Go to the line in the entries below that holds "(Some patch) None]))." and repeat exactly from there through the line that holds "apply NoDup_cons in Hl as [Hz", inclusive.

Data supplied below:

(** C9: the scenario creates an image, sends an update adding
    [user_prop] and then an update removing it.  It fails on the first
    assertion when the first response is not 200 (the second update is
    then never sent), on the second when the second response is not
    200, on the third when [user_prop] is still among the additional
    properties of the last response, and passes otherwise. *)
Theorem test_update_image_remove_additional_property_spec
    (s0 s1 s2 s3 : S) (created updated : image) (r1 r2 : response) :
  let patch : dict := {[ "user_prop" := rand_name "new_prop_value" ]} in
  let create := create_new_image_request in
  let add := update_image_request (id_ created) (Some patch) None None in
  let remove := update_image_request (id_ created) None (Some patch) None in
  let outcome :=
    test_update_image_remove_additional_property client rand_name (s0, []) in
  create_new_image client s0 = (Return created, s1) →
  update_image client (id_ created) (Some patch) None None s1
  = (Return r1, s2) →
  update_image client (id_ created) None (Some patch) None s2
  = (Return r2, s3) →
  entity r2 = Some updated →
  (status_code r1 ≠ 200 →
   outcome = (Raise (AssertionError "assertEqual"), (s2, [create; add])))
  ∧ (status_code r1 = 200 → status_code r2 ≠ 200 →
     outcome
     = (Raise (AssertionError "assertEqual"), (s3, [create; add; remove])))
  ∧ (status_code r1 = 200 → status_code r2 = 200 →
     is_Some (additional_properties updated !! "user_prop") →
     outcome
     = (Raise (AssertionError "assertNotIn"), (s3, [create; add; remove])))
  ∧ (status_code r1 = 200 → status_code r2 = 200 →
     additional_properties updated !! "user_prop" = None →
     outcome = (Return tt, (s3, [create; add; remove]))).
Proof.
  intros patch create add remove outcome Hcreate Hadd Hremove Hentity.
  subst outcome.
  unfold test_update_image_remove_additional_property, bind,
    images_behavior_create_new_image, images_client_update_image,
    assertEqual, assertNotIn, entity_additional_properties.
  fold patch. rewrite Hcreate. simpl. rewrite Hadd. simpl.
  repeat split.
  - intros H1. by rewrite bool_decide_eq_false_2.
  - intros H1 H2. rewrite bool_decide_eq_true_2 by done.
    rewrite Hremove. simpl. by rewrite bool_decide_eq_false_2.
  - intros H1 H2 [x Hx]. rewrite bool_decide_eq_true_2 by done.
    rewrite Hremove. simpl. rewrite bool_decide_eq_true_2 by done.
    by rewrite Hentity, Hx.
  - intros H1 H2 Hx. rewrite bool_decide_eq_true_2 by done.
    rewrite Hremove. simpl. rewrite bool_decide_eq_true_2 by done.
    by rewrite Hentity, Hx.
Qed.

End Scenario.

(** Against the sample service the scenario passes, having sent the three
    requests. *)
Lemma test_update_image_remove_additional_property_witness :
  let patch : dict := {[ "user_prop" := "new_prop_value_4711" ]} in
  test_update_image_remove_additional_property sample_client
    sample_rand_name (∅, [])
  = (Return tt,
     (∅, [create_new_image_request;
          update_image_request "image-1" (Some patch) None None;
          update_image_request "image-1" None (Some patch) None])).
Proof.
  intros patch.
  edestruct (test_update_image_remove_additional_property_spec sample_client
               sample_rand_name ∅) as (_ & _ & _ & Hpass);
    [reflexivity | reflexivity | reflexivity | reflexivity |].
  apply Hpass; reflexivity.
Defined.

End ImagesFacts.

(** ** More on the feature resolver and the gate *)

Module ObjectStorageMore.

Import Py PyFacts ObjectStorage ObjectStorageFacts.

(** On a list without repetition, the removal loop is a filter. *)
Lemma remove_feature_filter (l : list string) (x : string) :
  NoDup l → remove_feature l x = filter (λ y, y ≠ x) l.
Proof.
  induction l as [|z l IH]; intros Hl; [done|].
  apply NoDup_cons in Hl as [Hz Hl]. rewrite remove_feature_cons.
  rewrite filter_cons. case_bool_decide as Hzx.
  - subst z. rewrite decide_False by tauto.
    rewrite <-IH by done. by rewrite remove_feature_absent.
  - rewrite decide_True by done. by rewrite IH.
Qed.

Lemma remove_features_filter (excluded l : list string) :
  NoDup l → foldl remove_feature l excluded = filter (λ y, y ∉ excluded) l.
Proof.
  revert l. induction excluded as [|x excluded IH]; intros l Hl; simpl.
  - induction l as [|y l IHl]; [done|]. apply NoDup_cons in Hl as [_ Hl].
    rewrite filter_cons_True by apply not_elem_of_nil. by rewrite <-IHl.
  - rewrite IH by by apply remove_feature_NoDup.
    rewrite remove_feature_filter by done. rewrite list_filter_filter.
    apply list_filter_iff. intros y. rewrite not_elem_of_cons. tauto.
Qed.

Section Fixture.

Context {order : SetOrder}.

(** Two configurations that resolve alike make [get_features] behave
    alike. *)
Lemma get_features_congruence (cfg cfg' : ObjectStorageAPIConfig) (w : World)
    (cls : string) (st : state) :
  use_swift_info cfg = use_swift_info cfg' →
  (∀ reported, resolve cfg reported = resolve cfg' reported) →
  get_features cls cfg w st = get_features cls cfg' w st.
Proof.
  intros Huse Hres. unfold get_features, memoized.
  destruct (features_cache st !! cls); [done|].
  unfold get_features_body, get_swift_features, bind, try_except, lift,
    send_swift_info, raise, ret.
  rewrite <-Huse. destruct (use_swift_info cfg); [|by rewrite Hres].
  destruct (get_auth_data w) as [data|e]; [|done].
  destruct (behaviors_get_swift_features w data) as [s|e]; [|done].
  by rewrite Hres.
Qed.

(** The gate lets a test run exactly when no required token is missing. *)
Lemma gate_identity (cfg : ObjectStorageAPIConfig) (v : string)
    (reqs : list string) :
  v ≠ ALL_FEATURES cfg → v ≠ NO_FEATURES cfg →
  gate cfg v reqs = identity ↔ ∀ req, req ∈ reqs → req ∈ split v.
Proof.
  intros Hall Hno. unfold gate. rewrite !bool_decide_eq_false_2 by done.
  destruct (missing_reqs (split v) reqs) eqn:Hmiss.
  - apply missing_reqs_true in Hmiss as (req & Hreq & Hnot).
    split; [done|]. intros Hin. by destruct (Hnot (Hin _ Hreq)).
  - split; [|done]. intros _ req Hreq.
    destruct (decide (req ∈ split v)) as [|Hnot]; [done|].
    assert (missing_reqs (split v) reqs = true) as Habs
      by (apply missing_reqs_true; eauto).
    congruence.
Qed.

(** With [use_swift_info] off a call sends no request and returns. *)
Lemma get_features_off (cls : string) (cfg : ObjectStorageAPIConfig)
    (w : World) (st : state) :
  use_swift_info cfg = false →
  ∃ r st', get_features cls cfg w st = (Return r, st')
           ∧ swift_info_requests st' = swift_info_requests st.
Proof.
  intros Hoff. unfold get_features, memoized.
  destruct (features_cache st !! cls) as [v|]; [by eauto|].
  unfold get_features_body, bind, ret. rewrite Hoff. by eauto.
Qed.

Lemma run_call_off (cfg : ObjectStorageAPIConfig) (w : World) (c : call)
    (st : state) :
  use_swift_info cfg = false →
  swift_info_requests (run_call cfg w c st) = swift_info_requests st.
Proof.
  intros Hoff. destruct c as [cls|cls reqs]; simpl.
  - by destruct (get_features_off cls cfg w st Hoff) as (r & st' & -> & ?).
  - unfold required_features, memoized.
    destruct (decorators_cache st !! (cls, reqs)); [done|].
    unfold required_features_body, bind, ret.
    by destruct (get_features_off ObjectStorageFixture cfg w st Hoff)
      as (r & st' & -> & ?).
Qed.

(** X1: with [use_swift_info] on, an exception raised by [get_auth_data]
    leaves a computing [get_features] unchanged: it is not wrapped into
    [SwiftInfoError], no swift-info request is sent and nothing is
    cached. *)
Theorem get_features_auth_failure (cfg : ObjectStorageAPIConfig) (w : World)
    (e : exn) (cls : string) (st : state) :
  use_swift_info cfg = true →
  get_auth_data w = Raise e →
  features_cache st !! cls = None →
  get_features cls cfg w st = (Raise e, st).
Proof.
  intros Huse Hauth Hcls. unfold get_features, memoized. rewrite Hcls.
  unfold get_features_body, get_swift_features, bind, lift.
  by rewrite Huse, Hauth.
Qed.

(** X2: with [use_swift_info] off, no call of the fixture ever sends a
    swift-info request, and [get_features] always returns, whatever the
    world. *)
Theorem get_features_swift_info_off (cfg : ObjectStorageAPIConfig)
    (history : list (World * call)) (w : World) (cls : string) :
  use_swift_info cfg = false →
  swift_info_requests (run cfg history init) = 0
  ∧ ∃ r, (get_features cls cfg w (run cfg history init)).1 = Return r.
Proof.
  intros Hoff. split.
  - assert (∀ st, swift_info_requests (run cfg history st)
                  = swift_info_requests st) as Hrun; [|by rewrite Hrun].
    induction history as [|[w' c] history IH]; intros st; [done|].
    simpl. rewrite IH. by apply run_call_off.
  - destruct (get_features_off cls cfg w (run cfg history init) Hoff)
      as (r & st' & -> & _). by exists r.
Qed.

(** X3: when neither configured value is the sentinel, the tokens of the
    string a first call of [get_features] returns are exactly the tokens
    reported or configured and not excluded. *)
Theorem get_features_tokens (cfg : ObjectStorageAPIConfig) (w : World)
    (reported : list string) (cls : string) (st : state) :
  features cfg ≠ ALL_FEATURES cfg →
  excluded_features cfg ≠ ALL_FEATURES cfg →
  reports cfg w reported →
  features_cache st !! cls = None →
  ∃ r, (get_features cls cfg w st).1 = Return r
       ∧ ∀ y, y ∈ split r
              ↔ (y ∈ reported ∨ y ∈ split (features cfg))
                ∧ y ∉ split (excluded_features cfg).
Proof.
  intros Hf He Hrep Hcls. eexists. split.
  - rewrite get_features_miss by done. by apply get_features_body_reports.
  - intros y. rewrite split_resolve by eauto using reports_tokens.
    apply elem_of_remaining_features.
Qed.
(** * gobuildcache: a GOCACHEPROG process over a disk cache and a remote bucket

    A shallow embedding of [main.go] (the protocol loop and the [Cacher]) and
    of the storage file (the [Disk] and [Bucket] tiers), followed by the
    properties of the specification that were checked against it and by
    further properties of the code.

    The storage file exists in two snapshots.  The first one (lines 1-224) is
    the one [main.go] type-checks against ([LinkActionToOutput] returns an
    [error]); the second one (lines 225-484) adds the negative-result marker
    and makes [LinkActionToOutput] return [(bool, error)].  [Disk.PutOutput],
    [Disk.GetOutput], [Disk.OutputIDFromAction], [Bucket.PutOutput],
    [Bucket.Start] and [Bucket.Close] are the same in both (up to logging) and
    are embedded once; the functions that differ live in [Snapshot1] and
    [Snapshot2]. *)

From Stdlib Require Import ZArith NArith List Ascii String Lia Permutation.
From Stdlib Require Strings.Byte.
From stdpp Require Import base option list gmap strings pretty.

(** ** Errors

    A Go [error] is [option Err]; [None] is [nil]. *)

Inductive Errno :=
  ENOENT | EEXIST | EINVAL | ENOTDIR | EISDIR | ELOOP | EACCES | ENOSPC | EIO.

Definition Errno_text (e : Errno) : string :=
  match e with
  | ENOENT => "no such file or directory"
  | EEXIST => "file exists"
  | EINVAL => "invalid argument"
  | ENOTDIR => "not a directory"
  | EISDIR => "is a directory"
  | ELOOP => "too many levels of symbolic links"
  | EACCES => "permission denied"
  | ENOSPC => "no space left on device"
  | EIO => "input/output error"
  end.

(** The codes of [gocloud.dev/gcerrors] that the program tells apart. *)
Inductive ErrorCode := OK | Unknown | NotFound | PermissionDenied | Internal.

Inductive Err :=
| PathError (op path : string) (e : Errno)        (* *fs.PathError *)
| LinkError (op old new : string) (e : Errno)     (* *os.LinkError *)
| GcError (code : ErrorCode) (msg : string)       (* the bucket's *gcerr.Error *)
| Wrapf (context : string) (e : Err)              (* fmt.Errorf("context: %w", e) *)
| ErrorString (msg : string).                     (* errors.New and foreign errors *)

Abbreviation error := (option Err).
Abbreviation nil_error := (@None Err).

(** [err.Error()] *)
Fixpoint Error (e : Err) : string :=
  match e with
  | PathError op path en => op +:+ " " +:+ path +:+ ": " +:+ Errno_text en
  | LinkError op old new en =>
      op +:+ " " +:+ old +:+ " " +:+ new +:+ ": " +:+ Errno_text en
  | GcError _ msg => msg
  | Wrapf context e' => context +:+ ": " +:+ Error e'
  | ErrorString msg => msg
  end.

(** The errno at the bottom of a chain of wrapped errors, if it ends in a
    file-system error. *)
Fixpoint errno_of (e : Err) : option Errno :=
  match e with
  | PathError _ _ en | LinkError _ _ _ en => Some en
  | Wrapf _ e' => errno_of e'
  | GcError _ _ | ErrorString _ => None
  end.

(** [errors.Is(err, os.ErrNotExist)] and [errors.Is(err, os.ErrExist)] *)
Definition is_ErrNotExist (err : error) : bool :=
  match err with
  | Some e => match errno_of e with Some ENOENT => true | _ => false end
  | None => false
  end.

Definition is_ErrExist (err : error) : bool :=
  match err with
  | Some e => match errno_of e with Some EEXIST => true | _ => false end
  | None => false
  end.

(** [gcerrors.Code(err)]: [OK] for [nil], the code of the bucket error found
    by unwrapping, [Unknown] for anything else. *)
Fixpoint Err_code (e : Err) : ErrorCode :=
  match e with
  | GcError c _ => c
  | Wrapf _ e' => Err_code e'
  | PathError _ _ _ | LinkError _ _ _ _ | ErrorString _ => Unknown
  end.

Definition gcerrors_Code (err : error) : ErrorCode :=
  match err with
  | None => OK
  | Some e => Err_code e
  end.

Definition is_NotFound (err : error) : bool :=
  match gcerrors_Code err with NotFound => true | _ => false end.

(** ** [encoding/hex] *)

Definition hextable : list ascii :=
  list_ascii_of_string "0123456789abcdef".

Definition hexchar (n : N) : ascii :=
  nth (N.to_nat n) hextable "0"%char.

Definition hex_EncodeToString (src : list Byte.byte) : string :=
  string_of_list_ascii
    (flat_map (fun b => let n := Byte.to_N b in
                        [hexchar (n / 16); hexchar (n mod 16)]) src).

Definition fromHexChar (c : ascii) : option N :=
  let n := N_of_ascii c in
  if ((48 <=? n) && (n <=? 57))%N then Some (n - 48)%N
  else if ((97 <=? n) && (n <=? 102))%N then Some (n - 97 + 10)%N
  else if ((65 <=? n) && (n <=? 70))%N then Some (n - 65 + 10)%N
  else None.

Definition byte_of_nibbles (a b : N) : Byte.byte :=
  match Byte.of_N (16 * a + b) with
  | Some x => x
  | None => Byte.x00
  end.

(** [hex.DecodeString]: the bytes decoded before the first problem, and the
    error ([InvalidByteError] or [ErrLength]). *)
Fixpoint hex_DecodeString (s : string) : list Byte.byte * error :=
  match s with
  | EmptyString => ([], None)
  | String p EmptyString =>
      match fromHexChar p with
      | None => ([], Some (ErrorString "encoding/hex: invalid byte"))
      | Some _ => ([], Some (ErrorString "encoding/hex: odd length hex string"))
      end
  | String p (String q rest) =>
      match fromHexChar p, fromHexChar q with
      | Some a, Some b =>
          let '(bs, err) := hex_DecodeString rest in
          (byte_of_nibbles a b :: bs, err)
      | _, _ => ([], Some (ErrorString "encoding/hex: invalid byte"))
      end
  end.

(** ** [path/filepath]

    Paths are strings.  [Join] is the non-empty elements separated by a
    slash: Go's [Join] without the [Clean] it ends with.  On what the program
    builds itself, a clean cache directory, the two directory names and
    identifiers in hexadecimal, [Clean] changes nothing.  An output id that
    comes from the bucket's metadata is joined as it comes: where it holds
    dots or slashes Go's [Join] shortens the path and this one does not.  The
    properties below take such an id to be a plain element
    ([plain_element]), or speak of the joined path, whatever it is. *)

Definition filepath_Join (elems : list string) : string :=
  String.concat "/" (filter (fun s => s <> "") elems).

Definition is_sep (c : ascii) : bool := Ascii.eqb c "/"%char.

Fixpoint drop_while {A} (p : A -> bool) (l : list A) : list A :=
  match l with
  | [] => []
  | x :: l' => if p x then drop_while p l' else l
  end.

Fixpoint take_while {A} (p : A -> bool) (l : list A) : list A :=
  match l with
  | [] => []
  | x :: l' => if p x then x :: take_while p l' else []
  end.

(** [filepath.Base]: the last element of the path, after trailing slashes are
    dropped; ["."] for the empty path, ["/"] for a path of slashes only. *)
Definition filepath_Base (path : string) : string :=
  match path with
  | EmptyString => "."
  | _ =>
      let r := drop_while is_sep (rev (list_ascii_of_string path)) in
      match take_while (fun c => negb (is_sep c)) r with
      | [] => "/"
      | l => string_of_list_ascii (rev l)
      end
  end.

(** [filepath.Dir], on the paths the model resolves links for: everything
    before the last slash. *)
Definition filepath_Dir (path : string) : string :=
  let r := drop_while (fun c => negb (is_sep c)) (rev (list_ascii_of_string path)) in
  match drop_while is_sep r with
  | [] => match r with [] => "." | _ => "/" end
  | l => string_of_list_ascii (rev l)
  end.

Definition actionDir : string := "action".
Definition outputDir : string := "output".

(** ** The protocol's messages ([main.go], lines 27-54)

    [cmd] is a string type.  A [[]byte] that may be [nil] is an [option].  An
    [io.Reader] is [nil] or the handle of a reader object of the world. *)

Definition Reader := option nat.

Definition cmd := string.
Definition cmdGet : cmd := "get".
Definition cmdPut : cmd := "put".
Definition cmdClose : cmd := "close".

Record request := {
  req_ID : Z;
  req_Command : cmd;
  req_ActionID : option (list Byte.byte);
  req_ObjectID : option (list Byte.byte);   (* deprecated: use OutputID *)
  req_OutputID : option (list Byte.byte);
  req_Body : Reader;
  req_BodySize : Z }.

Record response := {
  resp_ID : Z;
  resp_Err : string;
  resp_KnownCommands : list cmd;
  resp_Miss : bool;
  resp_OutputID : option (list Byte.byte);
  resp_Size : Z;
  resp_TimeNanos : Z;
  resp_DiskPath : string }.

(** ** The world the program runs in

    The file system is a finite map from paths to nodes.  A reader
    ([bytes.Reader], the read end of a pipe) is an object in a table: what is
    left to read, and the error it ends with instead of [io.EOF].  The remote
    bucket is a black box: each call is logged and its reply is a function of
    the calls made before it, so a bucket may answer differently from one call
    to the next.

    Every branch the source takes on the result of a system call can be
    reached: [os.Stat] and [os.Readlink] fail by the state of the file system;
    the calls that change it and whose error the source tests ([os.CreateTemp],
    the copy, [Close], [os.Rename], [os.Symlink], [os.MkdirAll], [Flush]) can
    also fail by a fault of the environment.  So can [os.WriteFile], whose
    error the source drops: a failed write changes nothing.  A fault stands for
    whatever the model does not keep: a parent directory that is missing, a
    full disk, permissions.  Every consultation of the environment advances
    [tick].  The other calls whose result the source drops ([os.RemoveAll],
    the deferred [Close]) are given by the effect they have when they
    succeed. *)

Inductive node :=
| File (data : list Byte.byte) (mtime : Z)
| Dir (size mtime : Z)
| Symlink (target : string).

Record FileInfo := { fi_Size : Z; fi_ModTime : Z }.

Record Stream := { s_data : list Byte.byte; s_err : error }.

Record Attributes := { Metadata : gmap string string }.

End of Data supplied.

» Answer section
          update_image_request "image-1" None (Some patch) None])).
Proof.
  intros patch.
  edestruct (test_update_image_remove_additional_property_spec sample_client
               sample_rand_name ∅) as (_ & _ & _ & Hpass);
    [reflexivity | reflexivity | reflexivity | reflexivity |].
  apply Hpass; reflexivity.
Defined.

End ImagesFacts.

(** ** More on the feature resolver and the gate *)

Module ObjectStorageMore.

Import Py PyFacts ObjectStorage ObjectStorageFacts.

(** On a list without repetition, the removal loop is a filter. *)
Lemma remove_feature_filter (l : list string) (x : string) :
  NoDup l → remove_feature l x = filter (λ y, y ≠ x) l.
Proof.
  induction l as [|z l IH]; intros Hl; [done|].
  apply NoDup_cons in Hl as [Hz Hl]. rewrite remove_feature_cons.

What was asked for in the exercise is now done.